Phelan’s breathy, whispered delivery expressing Tom Joad’s “a hole in the belly, a gun in my hand” forces listeners to reconsider how we react to such a violent tale of revenge in the name of justice. She does not switch the gender of Thompson’s lament, and hearing “she cut me through to my bones” likewise catches the audience off-guard. While I am not sure if this was the intended effect of the singer matched with these songs, it makes for a more unexpected encounter with venerable folk themes of discontent. Softening their punch, it freshens their sting.
Session musicians on acoustic and electric bass and on drums move some songs towards a mainstream, studio-friendly ambiance. They smooth off the rough edges other Irish bands keep, and this may please or displease aficionados of the genre. Winifred Horan’s fiddle, Mick McAuley’s accordion and concertina, and Eamon McElholm’s guitar and keyboards provide modest rather than bold backing on many tunes. They create an ambiance of contentment despite the discontent sung about in the cover songs.
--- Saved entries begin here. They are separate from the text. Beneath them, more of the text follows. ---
(** C9. A reserved method named [debug] is compatible with the managed
    backend whatever its types are; any other method is compatible exactly
    when the type of every argument and of every result is. *)
Theorem isJavaCompatible_iff m :
  (isHidlReserved m = true → name m = "debug" → isJavaCompatible m = true)
  ∧ (¬ (isHidlReserved m = true ∧ name m = "debug") →
     (isJavaCompatible m = true
      ↔ Forall (fun arg => Type_isJavaCompatible (ref_type arg) = true) (mArgs m)
        ∧ Forall (fun result => Type_isJavaCompatible (ref_type result) = true)
            (mResults m))).
Proof.
  unfold isJavaCompatible, isHiddenFromJava. split.
  - intros -> ->. reflexivity.
  - intros Hother.
    assert (isHidlReserved m && String.eqb (name m) "debug" = false) as ->.
    { apply not_true_is_false. rewrite andb_true_iff, String.eqb_eq. exact Hother. }
    rewrite <- !all_of_Forall.
    destruct (all_of (mArgs m) _), (all_of (mResults m) _); cbn;
      intuition congruence.
Qed.

(** C3. Both passes go through the routines of the arguments, then of the
    results, then of the annotations.  If the routines before [f] succeed
    and [f] fails, the pass returns the error of [f] and the state is the
    one [f] left, so no routine after [f] has run; the pass returns [OK]
    exactly when every routine, run in this order, returns [OK]. *)
Theorem passes_fail_fast m w :
  (∀ pre f post w1 err w2,
      evaluate_calls m = pre ++ f :: post →
      all_succeed pre w w1 → f w1 = (err, w2) → err ≠ OK →
      evaluate m w = (err, w2))
  ∧ (∀ w', evaluate m w = (OK, w') ↔ all_succeed (evaluate_calls m) w w')
  ∧ (∀ pre f post w1 err w2,
      validate_calls m = pre ++ f :: post →
      all_succeed pre w w1 → f w1 = (err, w2) → err ≠ OK →
      validate m w = (err, w2))
  ∧ (∀ w', validate m w = (OK, w') ↔ all_succeed (validate_calls m) w w').
Proof.
  rewrite evaluate_first_error, validate_first_error. repeat split.
  - intros. by eapply first_error_stops.
  - by apply first_error_OK.
  - by apply first_error_OK.
  - intros. by eapply first_error_stops.
  - by apply first_error_OK.
  - by apply first_error_OK.
Qed.

Lemma fillImplementation_Ret m (serial : N) (native managed : MethodImpl) m' :
  fillImplementation serial native managed m = Ret m' →
  mIsHidlReserved m' = true ∧ getSerialId m' = serial
  ∧ mCppImpl m' = native ∧ mJavaImpl m' = managed.
Proof.
  unfold fillImplementation, CHECK. cbn [mJavaImpl mCppImpl].
  destruct (negb (found managed IMPL_STUB_IMPL)); [|done]. cbn [bind].
  destruct (negb (found native IMPL_STUB_IMPL) || negb (found native IMPL_STUB));
    [|done].
  cbn [bind]. by intros [= <-].
Qed.

(** C4, as the code has it.  [setSerialId] aborts exactly on a reserved
    method; on a method that is not reserved it succeeds at every call, a
    second one too, and stores the serial it is given.  The reservation
    stores its own serial and marks the method reserved, after which
    [setSerialId] aborts. *)
Theorem setSerialId_guard m (serial : N) :
  (mIsHidlReserved m = true → ∃ msg, setSerialId serial m = Abort msg)
  ∧ (mIsHidlReserved m = false →
     ∃ m', setSerialId serial m = Ret m'
           ∧ getSerialId m' = serial
           ∧ mIsHidlReserved m' = false
           ∧ ∀ serial', ∃ m'', setSerialId serial' m' = Ret m''
                               ∧ getSerialId m'' = serial')
  ∧ (∀ (native managed : MethodImpl) m',
       fillImplementation serial native managed m = Ret m' →
       getSerialId m' = serial
       ∧ mIsHidlReserved m' = true
       ∧ ∀ serial', ∃ msg, setSerialId serial' m' = Abort msg).
Proof.
  split; [|split].
  - intros Hres. unfold setSerialId, CHECK. rewrite Hres. cbn. eauto.
  - intros Hres. unfold setSerialId, CHECK. rewrite Hres. cbn.
    eexists. repeat split. intros serial'. cbn. eauto.
  - intros native managed m' (Hres & Hserial & _)%fillImplementation_Ret.
    split; [exact Hserial|]. split; [exact Hres|].
    intros serial'. unfold setSerialId, CHECK. rewrite Hres. cbn. eauto.
Qed.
“A Sailor’s Life”—far shorter than Thompson’s former bandmates in Fairport Convention had adapted—waltzes and reels, and the gentle, guitar-based closer “A Tune for Roan” show other directions for the band, closer to their previous albums. Solas, whose name means light in Gaelic, tends towards sunniness. Despite the waves that grace the inside folds of this compact disc’s presentation, the musical forecast again proves to be brighter.